Encouraging long-term adherence. This is especially important for DOAC-treated patients, for whom skipping one or two doses may leave them unprotected from a deadly stroke or pulmonary embolism. A recent Veterans Affairs study demonstrated that long-term monitoring of dabigatran treatment by an anticoagulation clinic with support from pharmacists was associated with the highest likelihood for medication adherence. Clinic visits were scheduled at least every three months in major trials comparing warfarin with DOACs. Clinic check-ins have been recommended every three to six months by the European Heart Rhythm Association.

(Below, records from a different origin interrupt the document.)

Definition recorded_tables (s : Store) (server_id : Z) (src : MySqlSourceIdentity) (replay : string) (e : Env)
    : result PhaseError (option (list TableConfig)) :=
  map_err StorageError (read s SNAPSHOT_STREAM_STATE_KEY e) ≫= λ current,
  match current with
  | None => Ok None
  | Some current =>
      ok_or (from_slice (payload current)) (Safety BadJson) ≫= λ recorded : PersistedState,
      let tables := (λ p, {| config_database := p.1; config_name := p.2 |}) <$> configured_tables recorded in
      map_err Safety (validate_claim server_id tables src replay) ≫= λ _,
      map_err Safety (decode_and_validate (payload current) (persisted_state server_id tables src replay)) ≫= λ _,
      Ok (Some tables)
  end.

(** The exchange [claim_or_resume] and [store] end with. *)
Definition replace (s : Store) (x : option Z) (next : PersistedState) (conflict : PhaseCause) (e : Env)
    : Store * result PhaseError SnapshotStreamTracker :=
  replace_record SNAPSHOT_STREAM_STATE_KEY StorageError JsonError (Safety conflict) s x next e.

Definition claim_or_resume (s : Store) (server_id : Z) (tables : list TableConfig) (src : MySqlSourceIdentity)
    (replay : string) (e1 e2 : Env) : Store * result PhaseError SnapshotStreamPreparation :=
  let expected := persisted_state server_id tables src replay in
  match map_err Safety (validate_claim server_id tables src replay) ≫= λ _,
        map_err StorageError (read s SNAPSHOT_STREAM_STATE_KEY e1) with
  | Err e => (s, Err e)
  | Ok (Some current) =>
      match map_err Safety (decode_and_validate (payload current) expected) with
      | Err e => (s, Err e)
      | Ok persisted =>
          match state persisted with
          | Claimed =>
              let '(s, r) := replace s (Some (revision current)) expected ClaimChanged e2 in
              (s, r ≫= λ t, Ok (Create t))
          | Snapshot _ => (s, Err (Safety SnapshotInterrupted))
          | Streaming start_boundary =>
              (s, Ok (PrepareStreaming {| handle_revision := revision current; handle_identity := persisted |} start_boundary))
          end
      end
  | Ok None =>
      let '(s, r) := replace s None expected ClaimedByAnother e2 in
      (s, r ≫= λ t, Ok (Create t))
  end.
(** The position moves forwards within a file; only a rotation changes the file. *)
Definition moves (d d' : MySqlBinlogDecoder) (o : DecodedBinlogEvent) : Prop :=
  match o with
  | BinlogRotated previous next => previous = current_position d ∧ next = current_position d'
  | _ => filename (current_position d') = filename (current_position d) ∧
         bp_position (current_position d) ≤ bp_position (current_position d')
  end.
Lemma next_position_Ok d t pos p :
  next_position d t pos = Ok p → filename p = filename (current_position d) ∧ bp_position (current_position d) ≤ bp_position p.
Proof.
  unfold next_position. case_bool_decide; [by intros [= <-]|]. case_bool_decide; [case_bool_decide; [by intros [= <-]|done]|].
  destruct (position_new _ _) as [q|] eqn:E; [|done]. intros [= <-]. unfold position_new in E.
  do 4 (apply bind_Ok in E as ([] & _ & E)). injection E as <-. split; [done|cbn; lia].
Qed.

Definition Effect (d : MySqlBinlogDecoder) (e : Event) (d' : MySqlBinlogDecoder) (o : DecodedBinlogEvent) : Prop :=
  Step d e d' o ∧ d_config d' = d_config d ∧ moves d d' o.
(* ===== verification/Semantics.v ===== *)
(** * Delivery semantics

    [transferia-delivery-contracts/src/semantics.rs]: which source and sink may form a
    pipeline, and which guarantee the delivery has.  A diagnostic keeps its code, its
    severity and the configuration paths it points to; its explanation and its remediation
    are texts for the reader.  The Arrow types a partition field may have are an
    interface. *)

From stdpp Require Import base tactics numbers option strings list.
From S2P Require Import Prelude Schema Arrow Delivery.

Inductive DeliveryType := Batch | Stream | BatchAndStream.

Record SourceDeliveryModes := { batch : bool; stream : bool; batch_and_stream : bool }.
Definition BATCH : SourceDeliveryModes := {| batch := true; stream := false; batch_and_stream := false |}.
Definition STREAM : SourceDeliveryModes := {| batch := false; stream := true; batch_and_stream := false |}.
Definition BATCH_AND_STREAM : SourceDeliveryModes := {| batch := true; stream := true; batch_and_stream := true |}.
Definition STREAM_AND_BATCH_AND_STREAM : SourceDeliveryModes := {| batch := false; stream := true; batch_and_stream := true |}.
Definition supports (m : SourceDeliveryModes) (t : DeliveryType) : bool :=
  match t with Batch => batch m | Stream => stream m | BatchAndStream => batch_and_stream m end.

Inductive SourceBehavior := AppendOnlyRows | FiniteAppendOnlyRows | ChangelogRows | SourceDiscard (* BenchmarkDiscard *).
#[export] Instance SourceBehavior_eq_dec : EqDecision SourceBehavior.
Proof. solve_decision. Defined.
Inductive RecordSemantics := AppendOnly | Changelog.
Inductive YTsaurusSinkMode := Static | Dynamic.
Record SourceDescriptor := { behavior : SourceBehavior; delivery_modes : SourceDeliveryModes }.
Record QueueSinkDescriptor := { changelog : bool }.
Inductive S3Partitioning := BySource | Fields (fields : list string) | RecordTime.
Record S3Descriptor := {
  partitioning : S3Partitioning; record_time_rotation : bool; wall_clock_rotation : bool; object_layout_version : Z
}.

Inductive EndpointDescriptor :=
| Logbroker (s : SourceDescriptor) | Kafka (s : SourceDescriptor) | MySql (s : SourceDescriptor) | Postgres (s : SourceDescriptor)
| YdbSource (s : SourceDescriptor) | YTsaurus (s : SourceDescriptor) | ClickHouseSource (s : SourceDescriptor)
| OpenSearchSource (s : SourceDescriptor) | S3Source (s : SourceDescriptor) | IcebergSource (s : SourceDescriptor)
| DataGenerator (s : SourceDescriptor)
| MySqlSink | PostgresSink | YdbSink | YTsaurusSink (m : YTsaurusSinkMode) | LogbrokerSink (q : QueueSinkDescriptor)
| KafkaSink (q : QueueSinkDescriptor) | ClickHouse | OpenSearchSink | S3 (s : S3Descriptor) | IcebergSink | Discard.

(** The descriptor of a source; the sinks have none. *)
Definition source_of (e : EndpointDescriptor) : option SourceDescriptor :=
  match e with
  | Logbroker s | Kafka s | MySql s | Postgres s | YdbSource s | YTsaurus s | ClickHouseSource s | OpenSearchSource s
  | S3Source s | IcebergSource s | DataGenerator s => Some s
  | MySqlSink | PostgresSink | YdbSink | YTsaurusSink _ | LogbrokerSink _ | KafkaSink _ | ClickHouse | OpenSearchSink
  | S3 _ | IcebergSink | Discard => None
  end.
Definition source_behavior (e : EndpointDescriptor) : option SourceBehavior := behavior <$> source_of e.
Definition supports_delivery_type (e : EndpointDescriptor) (t : DeliveryType) : bool :=
  match source_of e with Some s => supports (delivery_modes s) t | None => false end.
Definition record_semantics (e : EndpointDescriptor) : option RecordSemantics :=
  match source_behavior e with
  | Some (AppendOnlyRows | FiniteAppendOnlyRows) => Some AppendOnly
  | Some ChangelogRows => Some Changelog
  | Some SourceDiscard | None => None
  end.
Definition accepts_record_semantics (e : EndpointDescriptor) (semantics : RecordSemantics) : bool :=
  match semantics with
  | AppendOnly =>
      match e with
      | MySqlSink | PostgresSink | YdbSink | YTsaurusSink _ | LogbrokerSink _ | KafkaSink _ | ClickHouse | OpenSearchSink
      | S3 _ | IcebergSink | Discard => true
      | _ => false
      end
  | Changelog =>
      match e with
      | MySqlSink | PostgresSink | YdbSink | YTsaurusSink Dynamic | ClickHouse | IcebergSink | Discard => true
      | LogbrokerSink q | KafkaSink q => changelog q
      | _ => false
      end
  end.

Acting as the "go-to team" for periprocedural management. Patients on blood thinners may need to interrupt their anticoagulation therapy when undergoing a teeth cleaning, heart catheterization, colonoscopy or joint replacement. The time needed to stop an anticoagulant before or after a procedure varies greatly depending on medication, a patient's renal function and the bleeding risk of the procedure. "I've seen patients try to coordinate opinions from multiple providers, potentially from different health systems, and it's a struggle," Barnes says. An anticoagulation clinic can help with answers and coordination.
Clinics as safety centers
Beyond the care of patients taking anticoagulants, the existing anticoagulation clinic infrastructure could be leveraged to serve as medication safety clinics for patients taking other potentially dangerous cardiovascular medicines, the authors say.
Patients taking mineralocorticoid receptor antagonist for hypertension or heart failure could be monitored for potassium and renal function. Recent studies have shown that only half of patients taking amiodarone receive the recommended liver and thyroid screening. Both groups of patients could be followed at a medication safety clinic.
Despite the examples and opportunities, the authors believe the greatest barrier to reimagining the anticoagulation clinic is cost. As use of DOACs increases, it might be tempting to discourage use of anticoagulation clinics and avoid paying for these services.
"But we have to remember why the clinics were created in the first place: to reduce bleeding risk and avoid stroke and pulmonary embolism," Barnes says. "When we reduce these complications we've improved health care's bottom line."